2. Polyploid breeding: a. Reason: During mitosis, after chromosomes are copied, cell division stops due to drastic changes in external conditions, and the number of chromosomes in cells doubles. When the spindle is destroyed in the late stage of cell mitosis, the cell can return to interphase without going through the late stage, thus doubling the number of chromosomes in the cell. ) b, characteristics: high nutrient content; However, the development is slow and the seed setting rate is low. C application of artificially induced polyploidy in breeding: common methods-treating germinated seeds or seedlings with colchicine; The function of colchicine-colchicine inhibits the formation of spindle; Example: Triploid seedless watermelon (tetraploid watermelon is obtained by treating diploid watermelon seedlings with colchicine; Triploid watermelon seeds were obtained by crossing diploid watermelon with tetraploid watermelon. Triploid watermelon has association disorder and cannot produce normal gametes. ), octoploid triticale.
3. Haploid breeding: Formation reason: It is formed by direct development of germ cells without fertilization. For example, drones in bees are haploid animals; Plants directly developed from corn pollen are haploid plants. Features: weak growth and development, high infertility rate. The common method of haploid breeding: anther culture in vitro. Significance: greatly shorten the breeding age. The advantage of haploid is that it greatly shortens the breeding cycle and is fast. Haploid plants are homozygous diploids after artificial doubling of chromosomes, and their offspring will not separate, and will soon become stable new varieties, and the cultivated seeds are absolutely pure.

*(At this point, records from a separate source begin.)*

Lemma bool_text_suffix p q b c : p +:+ nul +:+ bool_text b = q +:+ nul +:+ bool_text c -> p = q /\ b = c.
Proof.
  destruct b, c; intros H; try (by apply (append_inj_r p _ q) in H as [-> _]).
  - by apply true_false_suffix in H.
  - symmetry in H. by apply true_false_suffix in H.
Qed.

Definition key_parts (req : RequestContext) (tok : bool) :=
  (rq_RemoteIP req, rq_JA3 req, take 8 (sha256 (string_bytes (request_ua req))), request_path req, tok).

Lemma raw_key_inj r1 r2 t1 t2 :
  no_byte "000" (rq_RemoteIP r1) -> no_byte "000" (rq_RemoteIP r2) ->
  no_byte "000" (rq_JA3 r1) -> no_byte "000" (rq_JA3 r2) ->
  raw_key r1 t1 = raw_key r2 t2 -> key_parts r1 t1 = key_parts r2 t2.
Proof.
  unfold raw_key, key_parts. intros Hi1 Hi2 Hj1 Hj2 H.
  apply append_sep_inj in H as [-> H]; [|done..]. apply append_sep_inj in H as [-> H]; [|done..].
  apply append_inj in H as [Hua%(inj hex) H].
  2:{ rewrite !length_hex, !length_take, !length_sha256. done. }
  apply (append_inj nul _ nul) in H as [_ H]; [|done]. apply bool_text_suffix in H as [-> ->]. by rewrite Hua.
Qed.

(** The texts hashed into the two keys differ and yet have the same SHA-256. *)
Definition keys_collide (r1 : RequestContext) (t1 : bool) (r2 : RequestContext) (t2 : bool) : Prop :=
  raw_key r1 t1 <> raw_key r2 t2 /\ sha256 (string_bytes (raw_key r1 t1)) = sha256 (string_bytes (raw_key r2 t2)).

Lemma key_text_or_collision r1 t1 r2 t2 :
  computeCacheKey r1 t1 = computeCacheKey r2 t2 -> raw_key r1 t1 = raw_key r2 t2 \/ keys_collide r1 t1 r2 t2.
Proof. intros H%(inj hex). destruct (decide (raw_key r1 t1 = raw_key r2 t2)); [by left|by right]. Qed.

Lemma key_token req req' tok tok' :
  computeCacheKey req tok = computeCacheKey req' tok' -> tok = tok' \/ keys_collide req tok req' tok'.
Proof.
  intros [E|Hc]%key_text_or_collision; [left|by right]. unfold raw_key in E. rewrite <- !append_assoc in E.
  rewrite !(append_assoc _ nul (bool_text _)) in E. by apply bool_text_suffix in E as [_ ?].
Qed.

(** C12: two requests share a cache entry only if they agree on the client address, the JA3, the
    first eight bytes of the user agent's SHA-256, the path and the token state, unless the two
    different texts built from these very requests have the same SHA-256; no field can spill into
    the next, whatever bytes the path contains. *)
Theorem cache_key_separates r1 r2 t1 t2 :
  no_byte "000" (rq_RemoteIP r1) -> no_byte "000" (rq_RemoteIP r2) ->
  no_byte "000" (rq_JA3 r1) -> no_byte "000" (rq_JA3 r2) ->
  computeCacheKey r1 t1 = computeCacheKey r2 t2 ->
  key_parts r1 t1 = key_parts r2 t2 \/ keys_collide r1 t1 r2 t2.
Proof. intros Hi1 Hi2 Hj1 Hj2 [E|Hc]%key_text_or_collision; [left; by apply raw_key_inj|by right]. Qed.

Definition get_request (path ua : string) : Request :=
  MkRequest "GET" (Some (MkURL "https" "example.org" path "")) 1 1 {["User-Agent" := [ua]]} "example.org"
    "203.0.113.7:4000" [].
Definition get_context (path ua : string) : RequestContext :=
  MkRequestContext None (Some (get_request path ua)) "203.0.113.7" [] "" "" {["User-Agent" := [ua]]} [].

(** The query is not part of the key: two requests that differ only there share their entry. *)
Definition query_context (query : string) : RequestContext :=
  MkRequestContext None (Some (MkRequest "GET" (Some (MkURL "https" "example.org" "/a" query)) 1 1 {["User-Agent" := ["curl"]]}
    "example.org" "203.0.113.7:4000" [])) "203.0.113.7" [] "" "" {["User-Agent" := ["curl"]]} [].

Lemma cache_key_separates_witness :
  query_context "q=1" <> query_context "q=2"
  /\ (key_parts (query_context "q=1") true = key_parts (query_context "q=2") true
      \/ keys_collide (query_context "q=1") true (query_context "q=2") true).
Proof. split; [done|]. apply (cache_key_separates (query_context "q=1") (query_context "q=2")); done. Defined.

(** ** Decisions and the cache *)
Section cached.
Context `{CEL} `{CacheSpec}.

Definition decision_in_range (d : Decision) : Prop :=
  in_int (d_Score d) /\ in_int (d_Timestamp d) /\ Forall (fun s => in_int (sig_Score s)) (d_Signals d).
(** The details hold integers of [int] range and are not nested more deeply than a decoder accepts. *)
Definition details_plain (d : Decision) : Prop := Forall (fun s => plain_detail (sig_Detail s)) (d_Signals d).

(** What two decisions have in common across the cache: everything but the signals' details, whose numbers come back as
    [float64]. *)
Definition same_decision (d d' : Decision) : Prop :=
  d_Verdict d' = d_Verdict d /\ d_Score d' = d_Score d /\ d_Timestamp d' = d_Timestamp d
  /\ d_PolicyName d' = utf8_coerce (d_PolicyName d) /\ d_Reasons d' = map utf8_coerce (d_Reasons d)
  /\ map sig_Name (d_Signals d') = map utf8_coerce (map sig_Name (d_Signals d))
  /\ map sig_Score (d_Signals d') = map sig_Score (d_Signals d)
  /\ map sig_Reason (d_Signals d') = map utf8_coerce (map sig_Reason (d_Signals d))
  /\ d_RequestID d' = utf8_coerce (d_RequestID d).

Lemma coerce_signal_fields s s' :
  coerce_signal s = Some s' ->
  sig_Name s' = utf8_coerce (sig_Name s) /\ sig_Score s' = sig_Score s /\ sig_Reason s' = utf8_coerce (sig_Reason s).
Proof. unfold coerce_signal. destruct (coerce_detail (sig_Detail s)); [|done]. by intros [= <-]. Qed.

Lemma coerce_same_decision d d' : coerce_decision d = Some d' -> same_decision d d'.
Proof.
  unfold coerce_decision, same_decision. destruct (mapM coerce_signal (d_Signals d)) as [sigs|] eqn:E; [|done].
  cbn [mbind option_bind]. intros [= <-]. cbn. apply mapM_Some_1 in E. split_and!; [done..| | | |done];
    (induction E as [|s s' l l' Hs _ IH]; [done|]; cbn; rewrite IH;
     destruct (coerce_signal_fields s s' Hs) as (Hn & Hsc & Hre); by rewrite ?Hn, ?Hsc, ?Hre).
Qed.

End cached.

(** ** A decision and the requests after it, over the memory cache *)
Section memory_cached.
Context `{CEL} `{LRULaws entry}.
#[local] Existing Instance memory_cache | 0.
#[local] Existing Instance memory_spec | 0.

(** A call of [Decide], with the times at which it looks up, decides and stores. *)
Record call := MkCall { cl_get : Z; cl_now : Z; cl_set : Z; cl_req : RequestContext; cl_tok : bool }.
Definition call_key (q : call) : string := computeCacheKey (cl_req q) (cl_tok q).
Definition Decide_call (q : call) (p : Pipeline) : outcome Decision * Pipeline :=
  Decide (cl_get q) (cl_now q) (cl_set q) (cl_req q) (cl_tok q) p.
Fixpoint Decide_calls (qs : list call) (p : Pipeline) : Pipeline :=
  match qs with [] => p | q :: qs => Decide_calls qs (Decide_call q p).2 end.

(** The keys the cache holds. *)
Definition held (p : Pipeline) : gset string := match p_cache p with Some m => dom (memory_view m) | None => ∅ end.

(** The cache holds [data] under [key] until [exp], and only keys of [ks]. *)
Definition holds (size : Z) (ks : gset string) (key : string) (data : list byte) (exp : Z) (p : Pipeline) : Prop :=
  exists m, p_cache p = Some m /\ lru_wf size (mc_lru m) /\ dom (memory_view m) ⊆ ks /\ memory_view m !! key = Some (data, Some exp).

Lemma holds_hit size ks key data exp d q p :
  0 < size -> holds size ks key data exp p -> 0 < len data -> Unmarshal data = Some d -> call_key q = key -> cl_get q <= exp ->
  exists p', Decide_call q p = (Ok d, p') /\ p_collectors p' = p_collectors p /\ holds size ks key data exp p'.
Proof.
  intros Hpos (m & Hc & Hwf & Hks & Hm) Hlen Hun Hkey Ht. unfold Decide_call, Decide, cache_lookup. fold (call_key q). rewrite Hkey, Hc.
  pose proof (cache_Get_view (cl_get q) key m (ex_intro _ size (conj Hpos Hwf))) as Hg.
  pose proof (memory_Get_keeps size (cl_get q) key m Hwf) as [Hwf' _].
  cbn [cache_view memory_spec] in Hg. rewrite Hm in Hg. unfold live in Hg. replace (cl_get q <=? exp) with true in Hg by lia.
  change (memory_Get (cl_get q) key m) with (cache_Get (cl_get q) key m) in Hwf'.
  destruct (cache_Get (cl_get q) key m) as [r m']. destruct Hg as (_ & _ & -> & Hv). cbn in Hv, Hwf'. cbn.
  replace (0 <? len data) with true by lia. rewrite Hun. eexists. split; [reflexivity|]. split; [done|].
  exists m'. cbn. by rewrite Hv.
Qed.

Lemma room_for {ks held : gset string} {k : string} {size : Z} :
  held ⊆ ks -> k ∈ ks -> Z.of_nat (base.size ks) <= size -> k ∈ held \/ Z.of_nat (base.size held) < size.
Proof.
  intros Hh Hk Hs. destruct (decide (k ∈ held)); [by left|right].
  pose proof (subseteq_size ({[k]} ∪ held) ks ltac:(set_solver)) as Hle. rewrite size_union, size_singleton in Hle by set_solver. lia.
Qed.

4. Generally, several genomes are called ploidy. If an individual develops directly from the gametes of this species without fertilization, then no matter how many genomes it has, it is called. Haploid? .
5. The methods of biological breeding are summarized as follows: ① Mutation breeding: treating organisms with physical or chemical factors, inducing gene mutation, increasing mutation frequency and breeding excellent varieties. Example-Culture of Penicillin-producing Strain. (2) Cross breeding: the required fine varieties are cultivated by using the genetic recombination generated by biological hybridization and combining the fine characters of two parents. Example —— A new type of dwarf rust-resistant wheat was bred by crossing a long rust-resistant wheat with a short rust-resistant wheat. (3) Haploid breeding: haploids were obtained by anther culture in vitro, and then the number of chromosomes was doubled by artificial induction to obtain homozygotes quickly. Haploid breeding can greatly shorten the breeding cycle. (4) Polyploid breeding: a method of obtaining polyploid plants by artificial methods and then breeding new varieties by using their variation. Colchicine is usually used to treat germinated seeds or seedlings to obtain polyploid plants. ) example-cultivating triploid seedless watermelon and octoploid triticale (4n offspring are obtained by crossing 6n common wheat and 2n rye, and then the chromosome number is doubled to 8n by colchicine, which is octoploid triticale).